梅雨の時期なので致し方ない面もありますが、これだけ雨が続くと心もブルーになってきます。
ブルーが濃くなっていって、いつしかアカ(それも、いやったらしいアカ)に変わる・・・なんてことにはなってほしくないものです。
「・・・(略)・・・ほら、いやったらしいアカに心が染まるときってあるじゃない」「それはブルーになるみたいなことなのかな?」「それとは違う」と彼女はゆっくりとした声で言った。「ブルーっていうのはね、太っちゃったときとか、雨がいつまでも降り止まないみたいなときにやってくるものよ。
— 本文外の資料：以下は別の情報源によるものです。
(* ===== verification/Dial.v ===== *)
(** * Connections to the bus

    The one connection of a process to each deployment (core/src/bus.rs): the
    parsing of its address, its opening with the credentials of the address,
    and the registry that shares it, which remembers for a second that an
    address did not answer.  The client library is the class [Dialer]; a
    connection that is open is a [Link] of Bus. *)

From stdpp Require Import base gmap list strings.
From Stdlib Require Import ZArith Lia Ascii Sorted.
From S2P Require Import Prelude Text F64 Json Bus.
Open Scope string_scope.
Open Scope Z_scope.

(** Credentials as the library takes them. *)
Inductive Credentials := NoCredentials | UserPassword (user pass : string) | Token (token : string).

Class Dialer (N : Type) := {
  ServerAddr : Type;
  parse_addr : string → res string ServerAddr;
  username : ServerAddr → option string;
  password : ServerAddr → option string;
  dial : Credentials → list ServerAddr → res string N;
  new_inbox : N → string * N;
  subscribe : string → N → res string () * N
}.

(** core/src/bus.rs [CONNECT_MEMO] *)
Definition CONNECT_MEMO : Z := 1000.

Section Dial.
Context {N : Type} {NET : Net N} {DI : Dialer N}.

(** core/src/bus.rs [with_url_credentials] *)
Fixpoint with_url_credentials (servers : list ServerAddr) : Credentials :=
  match servers with
  | [] => NoCredentials
  | server :: servers =>
    match username server, password server with
    | Some user, Some pass => UserPassword user pass
    | Some token, None => Token token
    | None, _ => with_url_credentials servers
    end
  end.

Fixpoint collect {E A} (l : list (res E A)) : res E (list A) :=
  match l with [] => Ok [] | r :: l => a ← r; rest ← collect l; Ok (a :: rest) end.
(** core/src/bus.rs [servers_of] *)
Definition servers_of (url : string) : res string (list ServerAddr) :=
  collect (map (λ server, parse_addr (trim server)) (str_split url ",")).

(** The connection, and the subject on which it hears itself. *)
(** core/src/bus.rs:103-140 [Link::open] *)
Definition link_open (servers : list ServerAddr) : res string (Link N) :=
  client ← dial (with_url_credentials servers) servers;
  let '(echo, client) := new_inbox client in
  let '(r, client) := subscribe echo client in
  _ ← r;
  Ok {| client := client; echo := echo; next_id := 0; waiting := [] |}.

(** core/src/bus.rs:267-274 [open] *)
Definition open (url : string) : res string (Link N) := servers ← servers_of url; link_open servers.

(** ** The registry *)

(** core/src/bus.rs:~198 [Registry] *)
Record Registry : Type := { links : gmap string (Link N); failed : gmap string (Z * string) }.
Definition no_links : Registry := {| links := ∅; failed := ∅ |}.

(** [now] is when it is asked, [after] when an attempt to open it has failed,
    in milliseconds; whether it dialled is the last part of the result. *)
(** core/src/bus.rs [connect] *)
Definition connect (url : string) (opened : res string (Link N)) (now after : Z) (r : Registry)
  : res string (Link N) * Registry * bool :=
  match links r !! url with
  | Some link => (if up link then Ok link else Err "the connection to NATS is down", r, false)
  | None =>
    match (match failed r !! url with
           | Some (at_, error) => if now - at_ <? CONNECT_MEMO then Some error else None
           | None => None
           end) with
    | Some error => (Err error, r, false)
    | None =>
      match opened with
      | Ok link => (Ok link, {| links := <[url := link]> (links r); failed := failed r |}, true)
      | Err error => (Err error, {| links := links r; failed := <[url := (after, error)]> (failed r) |}, true)
      | r' => (r', r, true)
      end
    end
  end.

(** ** How often an address is dialled *)

(** A call, with the outcome an attempt would have: the address, when it is
    made, what opening gives and when that is known. *)
Record Call : Type := { c_url : string; c_now : Z; c_opened : res string (Link N); c_after : Z }.

(** The times at which each address is dialled, the last first; the calls take
    turns on the registry's lock. *)
Fixpoint dialled (calls : list Call) (r : Registry) (log : list (string * Z)) : Registry * list (string * Z) :=
  match calls with
  | [] => (r, log)
  | c :: calls =>
    let '(_, r, d) := connect (c_url c) (c_opened c) (c_now c) (c_after c) r in
    dialled calls r (if (d : bool) then (c_url c, c_now c) :: log else log)
  end.

(** Calls in turn from a time on: each is answered before the next is made, and
    opening returns. *)
Fixpoint in_turn (t : Z) (calls : list Call) : Prop :=
  match calls with
  | [] => True
  | c :: calls => t <= c_now c <= c_after c ∧ (∀ r, c_opened c = r → r ≠ Panic ∧ r ≠ NoFuel) ∧ in_turn (c_after c) calls
  end.

Definition dials_of (url : string) (log : list (string * Z)) : list Z :=
  map snd (List.filter (λ x, String.eqb (fst x) url) log).

(** Times, the last first, each a second or more after the one before it. *)
Fixpoint paced (ts : list Z) : Prop :=
  match ts with
  | [] => True
  | t :: ts => match ts with [] => True | u :: _ => u + CONNECT_MEMO <= t end ∧ paced ts
  end.

(** What the registry knows of the log, at a time. *)
Definition knows (t : Z) (r : Registry) (log : list (string * Z)) : Prop :=
  ∀ url, paced (dials_of url log) ∧
    match dials_of url log with
    | [] => True
    | last :: _ => is_Some (links r !! url) ∨ ∃ at_ e, failed r !! url = Some (at_, e) ∧ last <= at_ <= t
    end.

Lemma dials_of_cons url u t log :
  dials_of url ((u, t) :: log) = if String.eqb u url then t :: dials_of url log else dials_of url log.
Proof. unfold dials_of. cbn. by destruct (String.eqb u url). Qed.

Lemma connect_knows c r log t :
  knows t r log → t <= c_now c <= c_after c → c_opened c ≠ Panic → c_opened c ≠ NoFuel →
  let '(_, r', d) := connect (c_url c) (c_opened c) (c_now c) (c_after c) r in
  knows (c_after c) r' (if (d : bool) then (c_url c, c_now c) :: log else log).
Proof.
  intros Hk Ht Hp Hf. unfold connect.
  assert (knows (c_after c) r log) as Hlater.
  { intros url. destruct (Hk url) as [Hpc Hl]. split; [done|]. destruct (dials_of url log); [done|].
    destruct Hl as [|(a & e & ? & ?)]; [by left|]. right. exists a, e. split; [done|lia]. }
  destruct (links r !! c_url c) as [l|] eqn:El; [exact Hlater|].
  assert (∀ at_ e, failed r !! c_url c = Some (at_, e) → c_now c - at_ <? CONNECT_MEMO = false →
    at_ + CONNECT_MEMO <= c_now c) as Hge by (intros at_ e _ ?%Z.ltb_ge; lia).
  set (memo := match failed r !! c_url c with Some _ => _ | None => _ end).
  destruct memo as [error|] eqn:Em; [exact Hlater|].
  assert (paced (c_now c :: dials_of (c_url c) log)) as Hpaced.
  { destruct (Hk (c_url c)) as [Hpc Hl]. cbn. split; [|done].
    destruct (dials_of (c_url c) log) as [|u us]; [done|]. destruct Hl as [[? Hl]|(a & e & Hfa & Hb)]; [congruence|].
    subst memo. rewrite Hfa in Em. destruct (c_now c - a <? CONNECT_MEMO) eqn:E; [done|]. specialize (Hge _ _ Hfa E). lia. }
  destruct (c_opened c) as [link|error| |] eqn:Eo; try done; intros url; rewrite dials_of_cons;
    (destruct (String.eqb_spec (c_url c) url) as [<-|Hne]; [split; [exact Hpaced|]|split; [apply Hk|]]).
  - left. exists link. apply lookup_insert_eq.
  - destruct (Hlater url) as [_ Hl]. destruct (dials_of url log); [done|]. cbn. by rewrite lookup_insert_ne.
  - right. exists (c_after c), error. split; [apply lookup_insert_eq|lia].
  - destruct (Hlater url) as [_ Hl]. destruct (dials_of url log); [done|]. cbn. by rewrite lookup_insert_ne.
Qed.

(** C26: A dead address is dialled at most once a second, however many threads
    ask for it: between two attempts at the same address at least
    [CONNECT_MEMO] passes, and an address that answered is never dialled again
    by the registry, so that all who ask for it share one connection. *)
Theorem dials_paced calls t :
  in_turn t calls →
  let '(r, log) := dialled calls no_links [] in
  ∀ url, paced (dials_of url log) ∧
    (∀ link, links r !! url = Some link → ∀ opened now after, connect url opened now after r =
      (if up link then Ok link else Err "the connection to NATS is down", r, false)).
Proof.
  assert (∀ calls t r log, knows t r log → in_turn t calls →
    ∃ t', let '(r', log') := dialled calls r log in knows t' r' log') as H.
  { clear. induction calls as [|c calls IH]; intros t r log Hk Hin; cbn; [by exists t|].
    destruct Hin as (Ht & Ho & Hin). destruct (Ho _ eq_refl) as [Hp Hf].
    pose proof (connect_knows c r log t Hk Ht Hp Hf) as Hk'.
    destruct (connect _ _ _ _ r) as [[o r'] d]. by eapply IH. }
  intros Hin. destruct (H calls t no_links []) as [t' Hk]; [by intros url|done|].
  destruct (dialled calls no_links []) as [r log]. intros url. split; [apply Hk|].
  intros link Hl opened now after. unfold connect. by rewrite Hl.
Qed.
End Dial.
Arguments Registry N : clear implicits.
Arguments Call N : clear implicits.

(** ** Over the small network *)

Definition is_comma (s : string) : bool := String.eqb s "".
#[local] Instance sim_dialer : Dialer SimNet := {|
  ServerAddr := string;
  parse_addr s := if is_comma s then Err "empty host" else Ok s;
  username s := option_map fst (split_once s "@");
  password _ := None;
  dial _ _ := Ok sim_start;
  new_inbox n := ("_INBOX.e", n);
  subscribe _ n := (Ok (), n)
|}.

Example a_list_of_servers : servers_of "nats://a:4222, nats://b:4222" = Ok ["nats://a:4222"; "nats://b:4222"].
Proof. vm_compute. reflexivity. Qed.
Example an_empty_server : servers_of "nats://a:4222," = Err "empty host".
Proof. vm_compute. reflexivity. Qed.
Example opened_link : open "nats://a:4222" = Ok sim_link.
Proof. vm_compute. reflexivity. Qed.

(** Two attempts that fail, the second after the memo, a caller in between who
    gets the answer of the first, then one that succeeds and is shared. *)
Definition four_calls : list (Call SimNet) :=
  [ {| c_url := "u"; c_now := 0; c_opened := Err "refused"; c_after := 5 |};
    {| c_url := "u"; c_now := 500; c_opened := Ok sim_link; c_after := 500 |};
    {| c_url := "u"; c_now := 1005; c_opened := Err "refused"; c_after := 1010 |};
    {| c_url := "u"; c_now := 2010; c_opened := Ok sim_link; c_after := 2011 |};
    {| c_url := "u"; c_now := 2012; c_opened := Ok sim_link; c_after := 2012 |} ].

Example four_dials : dials_of "u" (snd (dialled four_calls no_links [])) = [2010; 1005; 0].
Proof. vm_compute. reflexivity. Qed.

Lemma dials_paced_witness :
  in_turn 0 four_calls ∧
  let '(r, log) := dialled four_calls no_links [] in
  ∀ url, paced (dials_of url log) ∧
    (∀ link, links r !! url = Some link → ∀ opened now after, connect url opened now after r =
      (if up link then Ok link else Err "the connection to NATS is down", r, false)).
Proof.
  assert (in_turn 0 four_calls) as H by (cbn; repeat (split; [lia|split; [by intros r <-|]]); done).
  split; [exact H|]. exact (dials_paced four_calls 0 H).
Defined.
哀しい気持ちになる、ただそれだけ。でもいやったらしいアカっていうのは、もっとぜんぜんたちが悪いの。怖くってしかたなくて、だらだら汗をかいちゃうんだけど、でも何を怖がっているのか、自分でもわからない。何かしら悪いことが起ころうとしているってだけはわかるんだけど、それがどんなことなのかはわからない。あなた、そういう思いをしたことある?」「何度もあるよ。そういうのをアングスト(不安感)と呼ぶ人もいる」「わかったわ。アングストね。なんでもいいけど、そういうときあなたはどんなことをするの?」トルーマン・カポーティ(著)/村上春樹(訳)『ティファニーで朝食を』(新潮文庫、2008年), pp. 64-65.